> [Problem details] Transcribe the records word for word, beginning with the first line and ending with the line that contains "From stdpp Require"; include nothing else.

> [Records for the task]
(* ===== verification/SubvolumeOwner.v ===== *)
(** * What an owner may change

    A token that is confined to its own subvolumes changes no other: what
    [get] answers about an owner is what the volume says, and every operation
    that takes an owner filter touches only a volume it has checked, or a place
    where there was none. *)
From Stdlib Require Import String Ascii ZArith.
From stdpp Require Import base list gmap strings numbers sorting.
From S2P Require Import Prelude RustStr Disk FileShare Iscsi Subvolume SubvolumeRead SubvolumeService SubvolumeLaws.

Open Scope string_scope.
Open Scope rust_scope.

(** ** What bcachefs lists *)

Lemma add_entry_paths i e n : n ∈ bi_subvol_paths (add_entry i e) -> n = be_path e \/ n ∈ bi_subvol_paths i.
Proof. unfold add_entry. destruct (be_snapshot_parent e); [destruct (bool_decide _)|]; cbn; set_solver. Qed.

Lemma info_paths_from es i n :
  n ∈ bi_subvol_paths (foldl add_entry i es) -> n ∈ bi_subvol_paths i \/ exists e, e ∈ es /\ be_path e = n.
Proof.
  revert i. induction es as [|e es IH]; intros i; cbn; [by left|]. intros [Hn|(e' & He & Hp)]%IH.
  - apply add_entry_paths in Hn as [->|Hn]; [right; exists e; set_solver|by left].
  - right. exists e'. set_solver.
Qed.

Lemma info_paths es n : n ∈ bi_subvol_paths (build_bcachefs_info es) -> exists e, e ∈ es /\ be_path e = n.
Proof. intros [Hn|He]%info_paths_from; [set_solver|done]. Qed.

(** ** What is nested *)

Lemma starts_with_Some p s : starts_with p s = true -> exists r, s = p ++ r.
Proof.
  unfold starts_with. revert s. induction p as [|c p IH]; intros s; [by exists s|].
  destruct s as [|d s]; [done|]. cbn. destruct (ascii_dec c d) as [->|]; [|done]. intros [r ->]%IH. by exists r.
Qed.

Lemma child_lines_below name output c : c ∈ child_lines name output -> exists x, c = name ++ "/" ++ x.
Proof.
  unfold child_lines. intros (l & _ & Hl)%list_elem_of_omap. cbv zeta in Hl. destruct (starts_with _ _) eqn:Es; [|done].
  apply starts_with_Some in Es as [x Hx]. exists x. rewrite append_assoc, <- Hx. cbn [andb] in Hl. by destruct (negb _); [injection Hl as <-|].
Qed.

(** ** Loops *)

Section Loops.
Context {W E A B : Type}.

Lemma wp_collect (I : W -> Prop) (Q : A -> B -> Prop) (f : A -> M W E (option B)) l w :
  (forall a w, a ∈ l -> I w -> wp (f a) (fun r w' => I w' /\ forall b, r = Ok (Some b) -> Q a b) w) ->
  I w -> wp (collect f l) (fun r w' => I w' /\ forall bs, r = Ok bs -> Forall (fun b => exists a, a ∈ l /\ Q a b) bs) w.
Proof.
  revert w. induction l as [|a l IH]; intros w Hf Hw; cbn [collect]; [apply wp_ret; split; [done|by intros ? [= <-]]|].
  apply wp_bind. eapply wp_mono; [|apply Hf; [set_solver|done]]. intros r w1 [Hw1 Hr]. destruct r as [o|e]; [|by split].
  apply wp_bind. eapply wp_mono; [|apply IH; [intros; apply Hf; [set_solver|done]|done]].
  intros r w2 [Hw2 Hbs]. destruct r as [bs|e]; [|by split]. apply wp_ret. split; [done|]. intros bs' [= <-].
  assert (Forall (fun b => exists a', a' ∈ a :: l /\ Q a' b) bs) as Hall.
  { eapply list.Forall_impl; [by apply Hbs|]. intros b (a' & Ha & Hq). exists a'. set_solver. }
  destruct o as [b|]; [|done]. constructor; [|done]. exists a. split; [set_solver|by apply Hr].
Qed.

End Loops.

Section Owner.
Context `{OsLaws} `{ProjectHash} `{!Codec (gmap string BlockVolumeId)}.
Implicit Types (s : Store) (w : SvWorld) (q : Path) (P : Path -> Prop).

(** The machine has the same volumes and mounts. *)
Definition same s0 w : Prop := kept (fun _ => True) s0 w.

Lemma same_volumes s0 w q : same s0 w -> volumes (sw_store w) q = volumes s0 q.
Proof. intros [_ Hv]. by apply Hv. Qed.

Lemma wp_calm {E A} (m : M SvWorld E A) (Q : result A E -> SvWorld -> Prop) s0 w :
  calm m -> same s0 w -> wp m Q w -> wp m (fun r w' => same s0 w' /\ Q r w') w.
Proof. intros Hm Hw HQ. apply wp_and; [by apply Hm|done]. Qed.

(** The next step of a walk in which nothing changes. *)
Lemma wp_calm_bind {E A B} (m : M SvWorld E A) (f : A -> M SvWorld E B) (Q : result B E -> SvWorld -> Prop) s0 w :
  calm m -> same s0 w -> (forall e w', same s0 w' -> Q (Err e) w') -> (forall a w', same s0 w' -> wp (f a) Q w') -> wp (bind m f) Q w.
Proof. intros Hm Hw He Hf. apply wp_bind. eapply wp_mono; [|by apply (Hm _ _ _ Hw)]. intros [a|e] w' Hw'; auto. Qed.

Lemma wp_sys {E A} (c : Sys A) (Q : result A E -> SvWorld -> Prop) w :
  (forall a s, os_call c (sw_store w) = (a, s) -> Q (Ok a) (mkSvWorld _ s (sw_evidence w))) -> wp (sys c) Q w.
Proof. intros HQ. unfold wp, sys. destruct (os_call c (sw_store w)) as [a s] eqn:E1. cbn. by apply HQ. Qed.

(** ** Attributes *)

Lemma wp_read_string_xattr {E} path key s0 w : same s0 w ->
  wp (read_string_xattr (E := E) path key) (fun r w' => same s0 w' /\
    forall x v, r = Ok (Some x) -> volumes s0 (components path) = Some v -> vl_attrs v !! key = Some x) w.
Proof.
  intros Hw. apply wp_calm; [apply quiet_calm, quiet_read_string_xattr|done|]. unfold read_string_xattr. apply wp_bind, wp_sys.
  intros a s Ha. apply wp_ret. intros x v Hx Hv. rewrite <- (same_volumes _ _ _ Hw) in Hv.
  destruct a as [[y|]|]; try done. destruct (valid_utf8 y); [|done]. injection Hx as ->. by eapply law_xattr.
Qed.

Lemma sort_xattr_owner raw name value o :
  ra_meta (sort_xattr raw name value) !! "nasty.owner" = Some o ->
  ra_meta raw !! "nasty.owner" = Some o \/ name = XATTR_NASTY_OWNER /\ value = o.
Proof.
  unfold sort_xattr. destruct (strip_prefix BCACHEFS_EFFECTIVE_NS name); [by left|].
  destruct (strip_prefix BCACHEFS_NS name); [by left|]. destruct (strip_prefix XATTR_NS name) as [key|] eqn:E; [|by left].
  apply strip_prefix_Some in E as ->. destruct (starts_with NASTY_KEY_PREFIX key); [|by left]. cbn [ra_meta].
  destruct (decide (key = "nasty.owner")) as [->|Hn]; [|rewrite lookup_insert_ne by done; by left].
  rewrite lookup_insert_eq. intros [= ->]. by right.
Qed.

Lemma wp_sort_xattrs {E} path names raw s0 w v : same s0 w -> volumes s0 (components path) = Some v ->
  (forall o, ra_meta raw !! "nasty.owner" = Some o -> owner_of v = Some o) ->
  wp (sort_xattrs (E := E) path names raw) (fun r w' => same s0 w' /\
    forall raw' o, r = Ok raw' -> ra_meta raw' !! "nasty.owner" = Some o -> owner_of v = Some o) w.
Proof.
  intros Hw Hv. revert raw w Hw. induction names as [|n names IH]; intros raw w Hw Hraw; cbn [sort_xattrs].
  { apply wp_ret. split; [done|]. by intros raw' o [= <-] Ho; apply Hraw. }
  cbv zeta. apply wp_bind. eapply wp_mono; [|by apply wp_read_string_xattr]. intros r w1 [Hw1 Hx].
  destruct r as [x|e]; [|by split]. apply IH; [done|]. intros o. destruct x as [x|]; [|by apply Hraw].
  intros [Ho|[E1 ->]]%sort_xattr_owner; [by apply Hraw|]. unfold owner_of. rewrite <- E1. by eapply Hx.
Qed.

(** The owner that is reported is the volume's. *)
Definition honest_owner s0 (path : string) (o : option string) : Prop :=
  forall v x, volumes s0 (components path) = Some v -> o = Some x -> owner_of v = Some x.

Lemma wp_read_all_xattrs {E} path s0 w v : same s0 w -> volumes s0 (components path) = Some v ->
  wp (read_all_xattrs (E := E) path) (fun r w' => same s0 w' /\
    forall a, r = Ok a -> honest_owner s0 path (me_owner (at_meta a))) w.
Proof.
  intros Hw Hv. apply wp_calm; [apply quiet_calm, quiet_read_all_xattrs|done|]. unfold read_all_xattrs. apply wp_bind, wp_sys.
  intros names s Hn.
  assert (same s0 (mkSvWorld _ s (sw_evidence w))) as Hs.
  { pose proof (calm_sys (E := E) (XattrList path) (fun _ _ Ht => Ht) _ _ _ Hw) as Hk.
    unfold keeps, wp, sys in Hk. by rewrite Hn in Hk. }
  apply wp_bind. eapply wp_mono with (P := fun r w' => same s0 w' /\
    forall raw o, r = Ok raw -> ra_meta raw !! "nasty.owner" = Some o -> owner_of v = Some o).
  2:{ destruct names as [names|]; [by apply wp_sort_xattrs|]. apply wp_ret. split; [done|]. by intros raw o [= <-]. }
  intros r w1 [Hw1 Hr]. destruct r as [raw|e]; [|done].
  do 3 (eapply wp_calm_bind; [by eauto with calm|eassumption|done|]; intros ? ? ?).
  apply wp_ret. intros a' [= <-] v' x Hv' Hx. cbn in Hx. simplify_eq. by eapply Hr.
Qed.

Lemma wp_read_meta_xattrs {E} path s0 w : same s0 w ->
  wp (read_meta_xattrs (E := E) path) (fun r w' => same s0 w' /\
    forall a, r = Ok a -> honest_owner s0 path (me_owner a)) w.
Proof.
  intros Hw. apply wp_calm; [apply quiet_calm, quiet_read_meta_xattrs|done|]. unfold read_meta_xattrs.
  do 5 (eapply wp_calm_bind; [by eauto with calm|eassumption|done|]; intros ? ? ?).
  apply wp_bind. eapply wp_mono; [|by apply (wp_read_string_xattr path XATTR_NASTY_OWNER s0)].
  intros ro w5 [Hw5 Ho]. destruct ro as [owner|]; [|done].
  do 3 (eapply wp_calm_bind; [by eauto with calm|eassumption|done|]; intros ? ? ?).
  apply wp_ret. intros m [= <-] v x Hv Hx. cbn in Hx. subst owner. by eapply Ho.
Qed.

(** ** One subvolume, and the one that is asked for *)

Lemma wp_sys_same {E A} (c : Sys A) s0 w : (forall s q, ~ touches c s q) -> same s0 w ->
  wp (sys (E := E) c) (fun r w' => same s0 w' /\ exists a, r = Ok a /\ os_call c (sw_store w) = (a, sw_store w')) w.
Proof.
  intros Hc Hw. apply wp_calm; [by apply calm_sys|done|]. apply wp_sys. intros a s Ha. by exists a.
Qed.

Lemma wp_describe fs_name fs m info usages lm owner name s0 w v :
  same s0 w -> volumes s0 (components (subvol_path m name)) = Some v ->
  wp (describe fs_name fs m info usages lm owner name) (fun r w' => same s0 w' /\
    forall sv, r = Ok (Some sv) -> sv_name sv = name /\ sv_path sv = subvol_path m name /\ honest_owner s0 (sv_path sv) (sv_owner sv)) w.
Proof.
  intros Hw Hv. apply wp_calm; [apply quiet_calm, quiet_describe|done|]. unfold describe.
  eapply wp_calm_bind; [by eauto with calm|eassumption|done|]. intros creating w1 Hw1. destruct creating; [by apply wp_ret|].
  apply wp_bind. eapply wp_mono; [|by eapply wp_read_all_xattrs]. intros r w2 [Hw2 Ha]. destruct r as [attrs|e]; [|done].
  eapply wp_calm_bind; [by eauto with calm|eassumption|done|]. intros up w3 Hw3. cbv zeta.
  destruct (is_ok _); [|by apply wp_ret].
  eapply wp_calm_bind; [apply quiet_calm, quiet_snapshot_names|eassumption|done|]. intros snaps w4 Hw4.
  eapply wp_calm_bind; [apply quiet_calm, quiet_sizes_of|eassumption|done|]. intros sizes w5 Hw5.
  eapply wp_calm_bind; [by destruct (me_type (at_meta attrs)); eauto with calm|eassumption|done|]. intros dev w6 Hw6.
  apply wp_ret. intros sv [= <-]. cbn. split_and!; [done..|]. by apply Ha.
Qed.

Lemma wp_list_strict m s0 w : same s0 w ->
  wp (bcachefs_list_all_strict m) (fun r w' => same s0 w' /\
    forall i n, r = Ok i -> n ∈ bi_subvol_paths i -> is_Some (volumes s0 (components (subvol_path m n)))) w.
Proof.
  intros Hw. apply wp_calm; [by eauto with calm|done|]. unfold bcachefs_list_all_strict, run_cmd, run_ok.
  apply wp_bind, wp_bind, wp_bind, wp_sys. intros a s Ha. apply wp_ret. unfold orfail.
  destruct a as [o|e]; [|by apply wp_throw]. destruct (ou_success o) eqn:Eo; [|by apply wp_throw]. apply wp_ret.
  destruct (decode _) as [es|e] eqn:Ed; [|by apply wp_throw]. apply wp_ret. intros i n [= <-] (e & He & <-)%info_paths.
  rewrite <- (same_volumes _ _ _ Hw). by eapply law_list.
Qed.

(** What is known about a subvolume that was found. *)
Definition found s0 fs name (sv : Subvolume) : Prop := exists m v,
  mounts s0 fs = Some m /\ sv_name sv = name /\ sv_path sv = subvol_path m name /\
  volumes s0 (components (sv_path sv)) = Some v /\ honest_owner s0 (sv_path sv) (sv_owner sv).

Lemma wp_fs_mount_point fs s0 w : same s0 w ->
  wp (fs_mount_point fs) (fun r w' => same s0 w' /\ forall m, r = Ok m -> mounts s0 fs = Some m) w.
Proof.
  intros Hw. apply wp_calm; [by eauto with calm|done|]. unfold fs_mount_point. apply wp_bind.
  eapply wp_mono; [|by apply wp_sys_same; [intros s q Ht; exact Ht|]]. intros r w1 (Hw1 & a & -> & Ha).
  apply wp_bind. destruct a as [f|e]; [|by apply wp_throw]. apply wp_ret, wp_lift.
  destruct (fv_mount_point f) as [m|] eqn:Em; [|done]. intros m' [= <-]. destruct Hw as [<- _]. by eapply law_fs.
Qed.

> [Expected output]
(* ===== verification/SubvolumeOwner.v ===== *)
(** * What an owner may change

    A token that is confined to its own subvolumes changes no other: what
    [get] answers about an owner is what the volume says, and every operation
    that takes an owner filter touches only a volume it has checked, or a place
    where there was none. *)
From Stdlib Require Import String Ascii ZArith.
From stdpp Require Import base list gmap strings numbers sorting.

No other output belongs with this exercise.